> Exercise
The lines to copy from the data below are those that hold the string "else".

> Items from a data source
(** [add_vserver(name, size, netmask, start_address, end_address,
    retries)]: the range sent with [vserver.create], when the call gets
    that far, and how the call ends. *)
Definition add_vserver (name : string) (size : Z)
    (netmask start_address end_address : option string) (retries : Z)
    (node_count : Z) (available : Z -> result (list string * string))
    (expand_address_range : string -> string -> result (list string))
    (activity : result string) (replies : list (result (gmap string string)))
    : option (string * string * string) * Activity.outcome :=
  match vserver_range size netmask start_address end_address node_count available
          expand_address_range with
  | Raise e => (None, Activity.Raised 0 e)
  | Return body => (Some body, create name retries activity replies)
  end.

(** The reply neither ends the loop nor makes it raise. *)
Definition undecided (reply : result (gmap string string)) : Prop :=
  exists r, reply = Return r /\ r !! "state" <> Some "success" /\
            r !! "status" <> Some "failure".

End Vserver.

(** ** [Cluster.stop] (lines 869-910), with [Cluster.is_on] (lines
    992-996) *)

Module Power.
Import Config.

(** What a node handle answers: [is_on()] and [can_stop()] *)
Record node := { on : bool; can_stop : bool }.

Definition is_on (nodes : list node) : bool :=
  match nodes with
  | [] => false
  | _ => forallb on nodes
  end.

Inductive event :=
| Powerdown      (* [self.xmlrpc().cluster.powerdown()] *)
| Refresh        (* [self.refresh()] *)
| StopNodes.     (* [parallel_call(self.nodes, 'stop')] *)

(** A run returns or raises, or is still in one of its loops when the
    observations supplied are used up. *)
Inductive outcome :=
| Finished (r : result unit)
| Pending.

(** Lines 891-898: [calls] is how the successive calls of
    [cluster.powerdown()] end. *)
Fixpoint powerdown (rpc_retries : Z) (calls : list (result string)) : list event * outcome :=
  match calls with
  | [] => ([], Pending)
  | Raise e :: _ => ([Powerdown], Finished (Raise e))
  | Return response :: rest =>
      if String.eqb response "success" then ([Powerdown], Finished (Return tt))
      else
        let rpc_retries := rpc_retries - 1 in
        if rpc_retries =? 0 then
          ([Powerdown], Finished (Raise (vFXTStatusFailure "Failed to power down the cluster")))
        else
          let (t, o) := powerdown rpc_retries rest in (Powerdown :: t, o)
  end.

(** What a pass through the body of the loop of lines 901-906 meets: how
    [self.refresh()] ends, and what the nodes answer at the next test. *)
Record poll := { refreshed : result unit; nodes_then : list node }.

(** Lines 901-906, entered with the nodes on *)
Fixpoint go_offline (retries : Z) (polls : list poll) : list event * outcome :=
  match polls with
  | [] => ([], Pending)
  | p :: rest =>
      match refreshed p with
      | Raise e => ([Refresh], Finished (Raise e))
      | Return _ =>
          let retries := retries - 1 in
          if retries =? 0 then
            ([Refresh],
             Finished (Raise (vFXTStatusFailure
                                "Timed out waiting for the cluster to go offline")))
          else if is_on (nodes_then p) then
            let (t, o) := go_offline retries rest in (Refresh :: t, o)
          else ([Refresh], Finished (Return tt))
      end
  end.

(** [stop(clean_stop, retries)].  [nodes] is what the handles of
    [self.nodes] answer when the call starts and until the first refresh,
    [stopped] how [parallel_call(self.nodes, 'stop')] ends,
    [refreshed_last] how the closing [self.refresh()] ends. *)
Definition stop (admin_password : option string) (nodes : list node) (clean_stop : bool)
    (retries : Z)
    (XMLRPC_RETRIES : Z) (calls : list (result string)) (polls : list poll)
    (stopped refreshed_last : result unit) : list event * outcome :=
  let stop_nodes (t : list event) :=
    match stopped with
    | Raise e => (t ++ [StopNodes], Finished (Raise e))
    | Return _ => (t ++ [StopNodes; Refresh], Finished refreshed_last)
    end in
  if clean_stop && (truthy admin_password && is_on nodes) then
    if negb (forallb can_stop nodes) then
      ([], Finished (Raise (vFXTConfigurationException
                              "Node configuration prevents them from being stopped")))
    else
      let rpc_retries := XMLRPC_RETRIES in
      match powerdown rpc_retries calls with
      | (t, Finished (Return _)) =>
          match (if is_on nodes then go_offline retries polls
                 else ([], Finished (Return tt))) with
          | (t', Finished (Return _)) => stop_nodes (t ++ t')
          | (t', o) => (t ++ t', o)
          end
      | (t, o) => (t, o)
      end
  else stop_nodes [].

(** The nodes are stopped in this run. *)
Definition stops_nodes (run : list event * outcome) : Prop := In StopNodes (fst run).

End Power.

(** * Properties *)


(** ** Strings *)

Lemma append_nil (b : string) : "" +:+ b = b.
Proof. reflexivity. Qed.

Lemma append_cons (x : ascii) (a b : string) : String x a +:+ b = String x (a +:+ b).
Proof. reflexivity. Qed.

Lemma append_assoc (a b c : string) : (a +:+ b) +:+ c = a +:+ (b +:+ c).
Proof.
  induction a as [|x a IH]; [reflexivity|].
  rewrite !append_cons. f_equal. exact IH.
Qed.

Lemma append_nil_r (a : string) : a +:+ "" = a.
Proof. induction a as [|x a IH]; [reflexivity|]. rewrite append_cons. now f_equal. Qed.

> Result of this task
      else
        else
          else if is_on (nodes_then p) then
          else ([Refresh], Finished (Return tt))
    else
                 else ([], Finished (Return tt))) with
  else stop_nodes [].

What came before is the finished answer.